Much like each media channel has a job to do, so should each campaign. Spray and pray is not a marketing strategy. Every campaign needs to be a part of a goals-driven framework. Know what you are out to achieve - Set your objectives and build a marketing strategy to give you the right results.
Compartmentalizing campaigns into the following core areas will help; awareness, engagement, acquisition, and retention. Understand which of these four functional areas your campaign fits in, and start implanting ways to carry it out.
Owned Earned and Paid media
Ensure your online strategy has synergy. To put it simply, online usually comes down to three main pillars. Owned, Earned and Paid.
Owned: This is pretty much what it says on the label, the media you own. This can be your website, your blog, youtube channel, Facebook etc.. Leverage this to reach new and existing customers, funneling them from awareness and engagement, and then directing them to acquisition.

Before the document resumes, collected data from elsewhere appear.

(* ===== verification/TcpInput.v ===== *)
(** Segment arrival on one connection (src/main/tcp.c: [tcp_input] and
    [tcp_process_syn_sent]), as the sequence of checks and steps of the source,
    each acting on one control block and its socket.  A step tells its caller how
    to go on ([verdict]); destroying the socket and moving it between the
    listener's queues concern other objects and are done by TcpWorld.v, which
    composes the steps. *)

From stdpp Require Import prelude list.
From Stdlib Require Import ZArith Lia.
From S2P Require Import Prelude TcpDefs TcpSeq TcpMetrics TcpTimer TcpWindow TcpCongestion.
From S2P Require Import TcpOptions TcpOutput TcpSendInv TcpRecv.

(** *** Definitions *)

(** A received segment: header fields in host order (ports and addresses as
    they are in memory), option area, payload. *)
Record seg := mk_seg {
  i_saddr : list Z; i_daddr : list Z; i_sport : Z; i_dport : Z;
  i_seq : Z; i_ack : Z; i_doff : Z; i_flags : Z; i_window : Z;
  i_opts : list Z; i_data : list Z
}.

Definition data_len (s : seg) : Z := Z.of_nat (length (i_data s)).

(** Sequence numbers the segment occupies. *)
Definition seg_len (s : seg) : Z :=
  data_len s + (if has (i_flags s) TCP_FLAG_SYN then 1 else 0)
  + (if has (i_flags s) TCP_FLAG_FIN then 1 else 0).

(** How [tcp_input] goes on after a step. *)
Inductive verdict :=
  | Continue            (* next step *)
  | Return              (* return 0 *)
  | Destroy             (* destroy_tcp_socket, then return 0 *)
  | Promote.            (* the connection is established: tell the listener, next step *)

Definition timer_now (c : conn) (which : timer_id) (override : bool) : conn :=
  update_timer c which (get_current_time_ms c) override.

(** [tcp_complete_linger]: complete the close requests that wait on the
    socket. *)
Definition REQ_CLOSE : Z := 12.
Definition REQ_WAITING_CLOSE : Z := 16.

Definition waits_close (r : req) : bool :=
  (q_type r =? REQ_CLOSE) && (q_status r =? REQ_WAITING_CLOSE).

Definition tcp_complete_linger (c : conn) : conn :=
  let done := filter (fun r => waits_close r = true) (pending (sock c)) in
  c <|s pending := filter (fun r => waits_close r = false) (pending (sock c)) |>
    <|e completed := rev (map (fun r => (q_id r, 0)) done) ++ completed (ev c) |>.

(** [parse_tcp_options(pcb, hdr) < 0]; reading outside the header is a fault. *)
Definition options_rejected (c : conn) (s : seg) : bool * conn :=
  match parse_tcp_options (pcb c) (i_doff s) (i_flags s) (i_opts s) (get_current_time_ms c) with
  | None => (false, c <|e fault := true |>)
  | Some (ret, p) => (ret <? 0, c <| pcb := p |>)
  end.

(** First step: the acceptability test. *)
Definition seg_acceptable (p : tcp_pcb) (s : seg) : bool :=
  let seq := i_seq s in
  let edge := u32 (rcv_nxt p + rcv_wnd p) in
  if seg_len s =? 0 then
    if rcv_wnd p =? 0 then rcv_nxt p =? seq
    else SEQ_LEQ (rcv_nxt p) seq && SEQ_LT seq edge
  else if negb (rcv_wnd p =? 0) then
    let last := u32 (seq + seg_len s - 1) in
    (SEQ_LEQ (rcv_nxt p) seq && SEQ_LT seq edge)
    || (SEQ_LEQ (rcv_nxt p) last && SEQ_LT last edge)
  else false.

(** A FIN retransmitted in TIME_WAIT. *)
Definition timewait_fin (p : tcp_pcb) (s : seg) : bool :=
  st_eqb (state p) TCP_STATE_TIME_WAIT
  && (Z.land (i_flags s) (Z.lor TCP_FLAG_ACK TCP_FLAG_FIN) =? Z.lor TCP_FLAG_ACK TCP_FLAG_FIN)
  && negb (has (i_flags s) (Z.lor TCP_FLAG_RST TCP_FLAG_SYN))
  && (u32 (i_seq s + data_len s + 1) =? rcv_nxt p).

Definition input_check_seq (c : conn) (s : seg) : verdict * conn :=
  let seg_allow := seg_acceptable (pcb c) s || timewait_fin (pcb c) s in
  if negb seg_allow && negb (has (i_flags s) TCP_FLAG_RST)
  then (Return, timer_now c ack_deadline false)
  else (Continue, c).

(** Second step: RST. *)
Definition input_check_rst (c : conn) (s : seg) : verdict * conn :=
  if has (i_flags s) TCP_FLAG_RST then
    if negb (i_seq s =? rcv_nxt (pcb c)) then (Return, timer_now c ack_deadline false)
    else
      match state (pcb c) with
      | TCP_STATE_SYN_RECEIVED =>
          match parent_sock (pcb c) with
          | Some _ => (Destroy, c)
          | None => (Destroy, c <|s error := ECONNREFUSED |>)
          end
      | TCP_STATE_ESTABLISHED | TCP_STATE_FIN_WAIT_1 | TCP_STATE_FIN_WAIT_2
      | TCP_STATE_CLOSE_WAIT => (Destroy, c <|s error := ECONNRESET |>)
      | TCP_STATE_CLOSING | TCP_STATE_LAST_ACK | TCP_STATE_TIME_WAIT => (Destroy, c)
      | _ => (Return, c)
      end
  else (Continue, c).

(** Fourth step: SYN. *)
Definition input_check_syn (c : conn) (s : seg) : verdict * conn :=
  if has (i_flags s) TCP_FLAG_SYN then
    let challenge := (Return, timer_now c ack_deadline false) in
    match state (pcb c) with
    | TCP_STATE_SYN_RECEIVED =>
        match parent_sock (pcb c) with Some _ => (Destroy, c) | None => challenge end
    | TCP_STATE_ESTABLISHED | TCP_STATE_FIN_WAIT_1 | TCP_STATE_FIN_WAIT_2
    | TCP_STATE_CLOSE_WAIT | TCP_STATE_CLOSING | TCP_STATE_LAST_ACK
    | TCP_STATE_TIME_WAIT => challenge
    | _ => (Return, c)
    end
  else (Continue, c).

(** Fifth step, the ACK field: its range (RFC 5961). *)
Definition input_check_ack (c : conn) (s : seg) : verdict * conn :=
  if negb (has (i_flags s) TCP_FLAG_ACK) then (Return, c)
  else if SEQ_LT (i_ack s) (u32 (snd_una (pcb c) - snd_wnd (pcb c)))
          || SEQ_GT (i_ack s) (snd_nxt (pcb c))
  then (Return, timer_now c ack_deadline false)
  else (Continue, c).

(** Take the peer's window from the segment. *)
Definition update_snd_wnd (c : conn) (s : seg) : conn :=
  let c := tcp_snd_win_change c (tcp_decode_window (pcb c) (i_window s) (i_flags s)) in
  c <|p snd_wl1 := i_seq s |> <|p snd_wl2 := i_ack s |>.

(** The window update is not older than the last one used. *)
Definition window_is_fresh (p : tcp_pcb) (s : seg) : bool :=
  SEQ_LT (snd_wl1 p) (i_seq s) || ((snd_wl1 p =? i_seq s) && SEQ_LEQ (snd_wl2 p) (i_ack s)).

Definition restart_keepalive (c : conn) : conn :=
  if opt_keepalive (sock c) then
    update_timer (c <|p keepalive_repeat_count := 0 |>) keepalive_deadline
      (get_current_time_ms c + keepalive_timeout (pcb c)) true
  else c.

(** ACK in SYN_RECEIVED. *)
Definition ack_syn_received (c : conn) (s : seg) : verdict * conn :=
  let ack := i_ack s in
  if SEQ_LT (snd_una (pcb c)) ack && SEQ_LEQ ack (snd_nxt (pcb c)) then
    let c := c <|p state := TCP_STATE_ESTABLISHED |> <|p snd_una := ack |>
               <|p last_ack := ack |> <|p last_ack_repeat := 0 |> in
    let c := tcp_update_retransmit_queue c in
    let c := update_snd_wnd c s in
    (Promote, restart_keepalive c)
  else if SEQ_LEQ ack (snd_una (pcb c)) then
    let '(_, c) := tcp_send_flag c ack 0 TCP_FLAG_RST in (Return, c)
  else (Continue, c).

(** RTT sample of a new acknowledgement: from the echoed timestamp, else from
    the measured segment. *)
Definition rtt_sample (c : conn) : Z * conn :=
  let now_ms := get_current_time_ms c in
  if peer_ts_ok (pcb c) && negb (ts_last_tsecr (pcb c) =? 0) then
    (if ts_last_tsecr (pcb c) <? now_ms then u32 (now_ms - ts_last_tsecr (pcb c)) else 0,
     c <|p ts_last_tsecr := 0 |>)
  else if negb (rtt_meas_time (pcb c) =? 0)
          && SEQ_LEQ (rtt_meas_seq (pcb c)) (snd_una (pcb c)) then
    (u32 (now_ms - rtt_meas_time (pcb c)), c)
  else (0, c).

Definition measure_rtt (c : conn) : conn :=
  let '(sample, c) := rtt_sample c in
  let c :=
    if negb (sample =? 0) && bool_decide (is_Some (metrics (pcb c))) then
      let '(rto, m) := tcp_metrics_sample (metrics (pcb c)) sample in
      c <|p metrics := m |> <|p retransmit_timeout := rto |>
    else c in
  c <|p rtt_meas_time := 0 |>.

(** ACK of new data in the synchronised states: release what it covers, measure
    the round trip, take the window. *)
Definition ack_accept (c : conn) (s : seg) : conn :=
  let c := tcp_update_retransmit_queue (c <|p snd_una := i_ack s |>) in
  let c := measure_rtt (c <|p last_ack := i_ack s |> <|p last_ack_repeat := 0 |>) in
  if window_is_fresh (pcb c) s then update_snd_wnd c s else c.

(** Then congestion control, which may ask for a retransmission. *)
Definition ack_new_data (c : conn) (s : seg) : conn :=
  let prior_una := snd_una (pcb c) in
  let prior_flight := u32 (snd_nxt (pcb c) - prior_una) in
  let acked_bytes := u32 (i_ack s - prior_una) in
  let was_cwnd_limited := snd_cwnd (pcb c) <=? u64 (prior_flight + snd_mss (pcb c)) in
  let '(again, c) := tcp_congestion_on_ack (ack_accept c s) acked_bytes was_cwnd_limited in
  if again then tcp_retransmit_now c else c.

(** ACK that acknowledges nothing new: window update or duplicate. *)
Definition ack_duplicate (c : conn) (s : seg) : conn :=
  let new_wnd := tcp_decode_window (pcb c) (i_window s) (i_flags s) in
  let fresh := window_is_fresh (pcb c) s in
  let window_changed := fresh && negb (snd_wnd (pcb c) =? new_wnd) in
  let c := if fresh
           then (tcp_snd_win_change c new_wnd) <|p snd_wl1 := i_seq s |> <|p snd_wl2 := i_ack s |>
           else c in
  if negb window_changed && (i_ack s =? last_ack (pcb c)) && (seg_len s =? 0)
     && SEQ_GT (snd_nxt (pcb c)) (snd_una (pcb c)) then
    let c := c <|p last_ack_repeat := u32 (last_ack_repeat (pcb c) + 1) |> in
    let '(again, c) := tcp_congestion_on_duplicate_ack c (last_ack_repeat (pcb c)) in
    if again then tcp_retransmit_now c else c
  else if negb (i_ack s =? last_ack (pcb c)) then
    c <|p last_ack := i_ack s |> <|p last_ack_repeat := 0 |>
  else c.

(** Our FIN is acknowledged: FIN_WAIT_1, CLOSING, LAST_ACK move on. *)
Definition ack_closes (c : conn) : verdict * conn :=
  let all_acked := snd_una (pcb c) =? snd_end (pcb c) in
  let now_ms := get_current_time_ms c in
  match state (pcb c) with
  | TCP_STATE_FIN_WAIT_1 =>
      if all_acked then
        let c := tcp_complete_linger (c <|p state := TCP_STATE_FIN_WAIT_2 |>) in
        (Continue,
         match fd_entry (sock c) with
         | Some _ => c
         | None => update_timer c finwait2_deadline (now_ms + finwait2_timeout (pcb c)) true
         end)
      else (Continue, c)
  | TCP_STATE_CLOSING =>
      if all_acked then
        let c := tcp_complete_linger (c <|p state := TCP_STATE_TIME_WAIT |>) in
        (Continue, update_timer c timewait_deadline (now_ms + timewait_timeout (pcb c)) true)
      else (Continue, c)
  | TCP_STATE_LAST_ACK =>
      if all_acked then (Destroy, tcp_complete_linger c) else (Continue, c)
  | _ => (Continue, c)
  end.

(** The switch on the state of the ACK step. *)
Definition input_ack (c : conn) (s : seg) : verdict * conn :=
  match state (pcb c) with
  | TCP_STATE_SYN_RECEIVED => ack_syn_received c s
  | TCP_STATE_ESTABLISHED | TCP_STATE_FIN_WAIT_1 | TCP_STATE_FIN_WAIT_2
  | TCP_STATE_CLOSE_WAIT | TCP_STATE_CLOSING | TCP_STATE_LAST_ACK =>
      if SEQ_LT (snd_una (pcb c)) (i_ack s) then ack_closes (ack_new_data c s)
      else (Continue, ack_duplicate c s)
  | _ => (Continue, c)
  end.

(** Seventh step: segment text. *)
Definition input_text (c : conn) (s : seg) : conn :=
  match state (pcb c) with
  | TCP_STATE_ESTABLISHED | TCP_STATE_FIN_WAIT_1 | TCP_STATE_FIN_WAIT_2 =>
      if 0 <? data_len s then
        let '(accepted, c) := tcp_recv_data c (mk_tskb (i_seq s) (i_flags s) (i_data s)) in
        if accepted then
          let c := c <|p ack_pending_segments := u8 (ack_pending_segments (pcb c) + 1) |> in
          if 3 <=? ack_pending_segments (pcb c) then timer_now c ack_deadline true
          else update_timer c ack_deadline (get_current_time_ms c + ack_timeout (pcb c)) false
        else c
      else c
  | _ => c
  end.

Definition start_timewait (c : conn) (override : bool) : conn :=
  update_timer c timewait_deadline (get_current_time_ms c + timewait_timeout (pcb c)) override.

(** The state change of a FIN in sequence. *)
Definition fin_transition (c : conn) : conn :=
  match state (pcb c) with
  | TCP_STATE_SYN_RECEIVED | TCP_STATE_ESTABLISHED => c <|p state := TCP_STATE_CLOSE_WAIT |>
  | TCP_STATE_FIN_WAIT_1 =>
      if snd_una (pcb c) =? snd_end (pcb c) then
        start_timewait (tcp_complete_linger (c <|p state := TCP_STATE_TIME_WAIT |>)) false
      else c <|p state := TCP_STATE_CLOSING |>
  | TCP_STATE_FIN_WAIT_2 =>
      start_timewait
        (update_timer (c <|p state := TCP_STATE_TIME_WAIT |>) finwait2_deadline
           TCP_TIMER_STOP true) false
  | TCP_STATE_TIME_WAIT => start_timewait c true
  | _ => c
  end.

(** Eighth step: FIN. *)
Definition input_fin (c : conn) (s : seg) : verdict * conn :=
  let fin := has (i_flags s) TCP_FLAG_FIN in
  match state (pcb c) with
  | TCP_STATE_CLOSED | TCP_STATE_SYN_SENT => (Return, c)
  | _ =>
      if fin && st_eqb (state (pcb c)) TCP_STATE_TIME_WAIT
         && (u32 (i_seq s + data_len s + 1) =? rcv_nxt (pcb c)) then
        (Return, start_timewait (timer_now c ack_deadline true) true)
      else if fin && (u32 (i_seq s + data_len s) =? rcv_nxt (pcb c)) then
        let c := c <|p rcv_nxt := u32 (rcv_nxt (pcb c) + 1) |> <|p recv_fin := true |> in
        let c := notify_event c notify_recv_fin in
        let c := update_timer (c <|p keepalive_repeat_count := 0 |>) keepalive_deadline
                   TCP_TIMER_STOP true in
        let c := timer_now c ack_deadline false in
        (Continue, fin_transition c)
      else (Continue, c)
  end.

(** The end of [tcp_input]: a live connection restarts its keepalive. *)
Definition input_keepalive (c : conn) : conn :=
  if opt_keepalive (sock c) && st_eqb (state (pcb c)) TCP_STATE_ESTABLISHED then
    update_timer (c <|p keepalive_repeat_count := 0 |>) keepalive_deadline
      (get_current_time_ms c + keepalive_timeout (pcb c)) true
  else c.

(** [tcp_input] on a closed control block. *)
Definition input_closed (c : conn) (s : seg) : Z * conn :=
  if has (i_flags s) TCP_FLAG_RST then (0, c)
  else if negb (has (i_flags s) TCP_FLAG_ACK)
  then tcp_send_flag c 0 (u32 (i_seq s + seg_len s)) (Z.lor TCP_FLAG_RST TCP_FLAG_ACK)
  else tcp_send_flag c (i_ack s) 0 TCP_FLAG_RST.

(** [tcp_process_syn_sent]: the ACK check before the RST test. *)
Definition syn_sent_check_ack (c : conn) (s : seg) : verdict * conn :=
  if has (i_flags s) TCP_FLAG_ACK
     && (SEQ_LEQ (i_ack s) (snd_una (pcb c)) || SEQ_GT (i_ack s) (snd_nxt (pcb c))) then
    (Return,
     if negb (has (i_flags s) TCP_FLAG_RST)
     then snd (tcp_send_flag c (i_ack s) 0 TCP_FLAG_RST) else c)
  else (Continue, c).

(** [tcp_process_syn_sent]: the part after the RST test, which runs also when the
    segment carried RST. *)
Definition syn_sent_rest (c : conn) (s : seg) : conn :=
  let '(rejected, c) := options_rejected c s in
  if rejected then c
  else if has (i_flags s) TCP_FLAG_SYN then
    let c := c <|p rcv_nxt := u32 (i_seq s + 1) |> in
    let c :=
      if has (i_flags s) TCP_FLAG_ACK then
        let c := c <|p snd_una := i_ack s |> <|p last_ack := i_ack s |>
                   <|p last_ack_repeat := 0 |> <|p state := TCP_STATE_ESTABLISHED |> in
        let c := tcp_update_retransmit_queue c in
        let c := restart_keepalive c in
        let c := notify_event c notify_data_write in
        timer_now c ack_deadline false
      else
        let c := c <|p state := TCP_STATE_SYN_RECEIVED |> in
        let c :=
          match retransmit_queue (pcb c) with
          | syn_skb :: q =>
              c <|p retransmit_queue :=
                    (syn_skb <| t_flag := Z.lor (t_flag syn_skb) TCP_FLAG_ACK |>) :: q |>
          | [] => c <|e fault := true |>
          end in
        timer_now c retransmit_deadline true in
    update_snd_wnd c s
  else c.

Earned: By far the most valuable, this is when word of mouth advertising takes place. When customers, press, and the public start sharing your content. Leveraging this means offering your audiences enough value where they feel it will benefit them to share your product. This may be done through positive reviews, post sharing etc. Thus, this should be looked at through the lens of consumer engagement.
Paid: Intuitively paid media is simply paying for your online advertising. This is by far the most vast and complex topic, hence for this exercise, I will stick to the fundamentals.
The most common paid pricing models are:
CPM – Cost per millennium or cost per 1000 impressions
This is the measurement of the number of times an ad has been displayed. CPM’s are relatively inexpensive and guarantee your ads will be shown the number of times you pay for. This makes them easy to account for, however, in saying that they are difficult to measure from an ROI point of view.
PPC – Pay per click or, Cost per Click (CPC).
These are ads that display and are only paid for when clicked on. The price is determined by the marketplace value of the keyword you are interested in. Unlike impressions, these are extremely easy to track and measure, however as you are competing for keywords, and raising their value, PPC’s can be expensive.
CPA – The less common cost per acquisition, looks at paying per lead generated.
Retargeting - Retargeting works through cookie-based technology. The cookie is dropped on each visitor to your site, then later, when your cookied visitor is browsing the web, your ads are served to them. This is a highly targeted approach.